The relief agency pays the residents a very small wage to dig the irrigation system. That infuses money into the impoverished village to buy food and supplies. "At times like this when there is a real drought, the economics don't work unless there is outside assistance. Otherwise they run the risk of becoming another Horn of Africa," said Alexander.
Severe drought has caused thousands of deaths in the Horn of Africa, where the U.N. has declared a famine in southern Somalia.
In another village, Bangoukoirey, he attended a meeting of one of the savings and loan programs that CARE supports. About three dozen women members meet weekly, and each contributes her week's savings of about $1 or less into a pooled fund from which they make small development loans.
He said the members are illiterate, so they recite their rules at the beginning of each meeting. That way everyone learns them, and "they become part of the lore," he said.
The group's president told Alexander that she has used loans to buy poultry, two oxen and a cart in her six years of saving, and she has repaid all the money with interest. But eking out a living is still a struggle, since the drought strains an already fragile mode of living.
At a welcoming ceremony for the CARE visitors in Ayyawane, he said, children presented them formal requests in envelopes. Water was No. 1.
Alexander said the droughts used to happen five or six years apart, but Niger's last drought was just three years ago. "It takes a while to bounce back from a drought. If they come in more rapid succession, people don't bounce back," he said.
"Seeing the crisis itself helps me work more effectively on the advocacy, fundraising and consciousness-raising," he added. "It hits home in a very big way."
"Everyone always hears of starving children in Africa. This is it," he said.
One of the majo r adjustments to working for a far-flung international relief agency, Alexander said, has been trying to get a diverse array of legal work done on a tight budget.
Alexander has a small but experienced staff of three lawyers and a paralegal, but he said this is the first time in 30 years in practice that he hasn't had an administrative assistant: "Microsoft Office and I have become very tight."
He said he hopes to enlist more Atlanta firms to do pro bono work for CARE, which moved its headquarters from New York to Atlanta in the early 1990s.
"At a university with an endowment, you look for discounts," he said of his prior GC job at Emory. "But when you've got a [non-governmental organization] where the bottom line is the mission of helping the poor, there is a reluctance to spend money on legal fees. This goes beyond discounts to true pro bono work."
He said some Washington firms have "been phenomenal" in providing legal services pro bono, likely because there is a culture in Washington of working with NGOs, adding that several Atlanta attorneys have been generous with their time.
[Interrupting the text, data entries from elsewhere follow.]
Lemma persist_ok g i s :
  ginv vs g → node_ok g i s →
  evolves i g (set_term g i (m_currentTerm s)) ∧
  node_ok (set_term g i (m_currentTerm s)) i (persist s).
Proof using Type.
  intros Hg Hn. pose proof (node_vote g i s Hg Hn) as Hvote.
  split; [by apply ev_set_term, Hn|].
  destruct Hn as [Hm Hlen Ht Hv Hf Hd [F HF] Ha Hl].
  split; simpl; rewrite ?upd_eq; try done; try lia.
  - unfold hard_of_disk. simpl. change (vote_of (set_term _ _ _)) with (vote_of g).
    rewrite <- Hvote. by destruct (hard s).
  - exists F. destruct HF. split; simpl; rewrite ?upd_eq; try done. by eapply safe_le.
Qed.

Lemma quiet_set_term g i T : quiet g (set_term g i T).
Proof using Type. done. Qed.

(** The outcome of a step of node [i]. *)
Definition step_ok {A} g i (o : outcome A) (P : history → A → Prop) : Prop :=
  ∃ g', evolves i g g' ∧ quiet g g' ∧
    match o with
    | Ret s a => node_ok g' i s ∧ P g' a
    | Exit s => disk_ok g' i (disk s)
    end.

Lemma step_ok_here {A} g i s (a : A) P :
  ginv vs g → node_ok g i s → P g a → step_ok g i (Ret s a) P.
Proof using Type. intros. exists g. split; [by apply evolves_refl|]. split; [done|done]. Qed.

Lemma step_ok_exit {A} g i s s' (P : history → A → Prop) :
  ginv vs g → node_ok g i s → disk s' = disk s → step_ok g i (Exit s') P.
Proof using Type.
  intros Hg Hn Hd. exists g. split; [by apply evolves_refl|]. split; [done|].
  rewrite Hd. by apply node_disk.
Qed.

Lemma step_ok_persist {A} g i s (a : A) (P : history → A → Prop) :
  ginv vs g → node_ok g i s →
  (∀ g', evolves i g g' → P g' a) → step_ok g i (Ret (persist s) a) P.
Proof using Type.
  intros Hg Hn HP. destruct (persist_ok g i s Hg Hn) as [Hev Hn'].
  exists (set_term g i (m_currentTerm s)). split; [done|]. split; [done|]. auto.
Qed.

(** ** RequestVote *)

Lemma log_ok_reads g i T h commit F :
  ginv vs g → indexed_history g → log_ok g i T h commit F → reads_as h F (view F (g_log g i)).
Proof using Type.
  intros Hg Hi [? ? ? Hlogs Hb ? ? ?]. split; try done.
  - rewrite Hlogs. unfold view. by rewrite drop_app_length.
  - by apply prefix_app_r.
  - apply view_indexed; [done| |].
    + eapply rooted_indexed; [done|]. by eapply (safe_rooted vs).
    + eapply rooted_indexed; [done|apply Hg].
Qed.

Lemma log_ok_last_term g i T h commit F :
  log_ok g i T h commit F → last_term (view F (g_log g i)) = last_term (g_log g i).
Proof using Type.
  intros HF. apply view_last_term. destruct (lo_mode _ _ _ _ _ _ HF) as [?|[? _]]; auto.
Qed.

Lemma up_to_date_ext l a b :
  length a = length b → last_term a = last_term b → up_to_date l a → up_to_date l b.
Proof using Type. unfold up_to_date. intros -> ->. done. Qed.
Lemma HandleAppendEntriesReply_ok g i s now src a r :
  ginv vs g → indexed_history g → node_ok g i s → packet_ok g (PAppendReply src i a r) →
  step_ok g i (HandleAppendEntriesReply now src a r s) (λ _ _, True).
Proof using Type.
  intros Hg Hi Hn Hp. unfold HandleAppendEntriesReply.
  case_match; [by apply step_ok_here|].
  destruct (Z.ltb_spec (m_currentTerm s) (aer_term r)) as [Hlt|Hge].
  { apply step_ok_here; try done. by apply adopt_ok. }
  destruct (Z.ltb_spec (aer_term r) (m_currentTerm s)) as [|Hge2]; [by apply step_ok_here|].
  case_bool_decide as Hs; simpl; [|by apply step_ok_here].
  set (s1 := match rd_active _ with Some _ => _ | None => _ end).
  assert (same_core s s1) as Hsame.
  { unfold s1. case_match; [|done]. case_match; [|done].
    match goal with |- same_core _ (completeReadRoundIfQuorumLocked _ ?x) =>
      destruct (completeRead_core now x) as (? & ? & ? & ?) end. done. }
  clearbody s1. pose proof (same_core_ok g i s s1 Hsame Hn) as Hn1.
  destruct Hsame as (Hh & Hpg & Hmb & Hd).
  destruct (no_lens _ _ _ _ Hn1) as [Hl1 Hl2]. destruct (no_leader _ _ _ _ Hn1) as (Hlead & Hcom & Hmt); [congruence|].
  destruct (aer_success r) eqn:Hsucc; simpl; cycle 1.
  { case_match; [by apply step_ok_here|]. apply step_ok_here; try done.
    apply set_indexes_ok; try done. by rewrite length_insert. }
  destruct (Hp Hsucc) as (Hterm & He & Hle & Hk).
  assert (m_currentTerm s1 = ae_term a) as Hc by (rewrite Hh; lia).
  set (mtch := Z.max _ _). set (s2 := set_indexes _ _ s1).
  assert (node_ok g i s2) as Hn2.
  { apply set_indexes_ok; [done|by rewrite length_insert|by rewrite length_insert|].
    intros _ j m Hj. apply list_lookup_insert_Some in Hj as [(-> & <- & Hsz)|[_ Hj]]; [|by apply Hmt].
    destruct (lookup_lt_is_Some_2 (m_matchIndex s1) j) as [m0 Hm0]; [done|].
    unfold mtch. rewrite (nth_lookup_Some _ _ _ _ Hm0). destruct (Hmt j m0 Hm0) as [Hle0 Hk0].
    rewrite Hc in *. split; [lia|]. intros k Hkp Hkm Hkt.
    destruct (decide (Z.of_nat k ≤ m0)%Z); [by apply Hk0|].
    destruct (Hk k) as [?|?]; [done|lia|done|by left|right]. lia. }
  case_match; [|by eapply step_ok_exit].
  destruct (leaderUpdateCommitIndex s2) as [s3|] eqn:Hup; [|by eapply step_ok_exit].
  destruct (update_commit_ok cf g i s2 s2 s3 Hg Hi Hn2) as (g' & c' & Hev & Hq & -> & Hn3);
    [simpl; congruence|done..|].
  exists g'. split; [done|]. split; [done|].
  destruct (m_commitIndex (set_commitIndex c' s2) <=? _)%Z; [done|]. by eapply node_disk.
Qed.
"I plan to be knocking on some doors of Atlanta law firms," he said.
Alexander said he's working on employment, tax, regulatory and bequest issues, as well as what he said is a whole realm of practice unique to NGOs.
That includes the spinoff of local CARE projects in more advanced countries such as India and Peru, where they can sustain themselves. Alexander travelled to India for a deal to make the branch there a separate CARE organization. His next trip will be to Peru, which has just closed a deal with CARE to go independent.
Another challenge has been deciphering all the acronyms.
"The global NGO world is a world until itselfreplete with more acronyms than you could ever imagine," said Alexander.
He's keeping a file of all the acronyms he comes across, which has grown to 20 pages, representing a plethora of organizations and programs. "I just added another 150," he said. "Fortunately, not all of them are in use."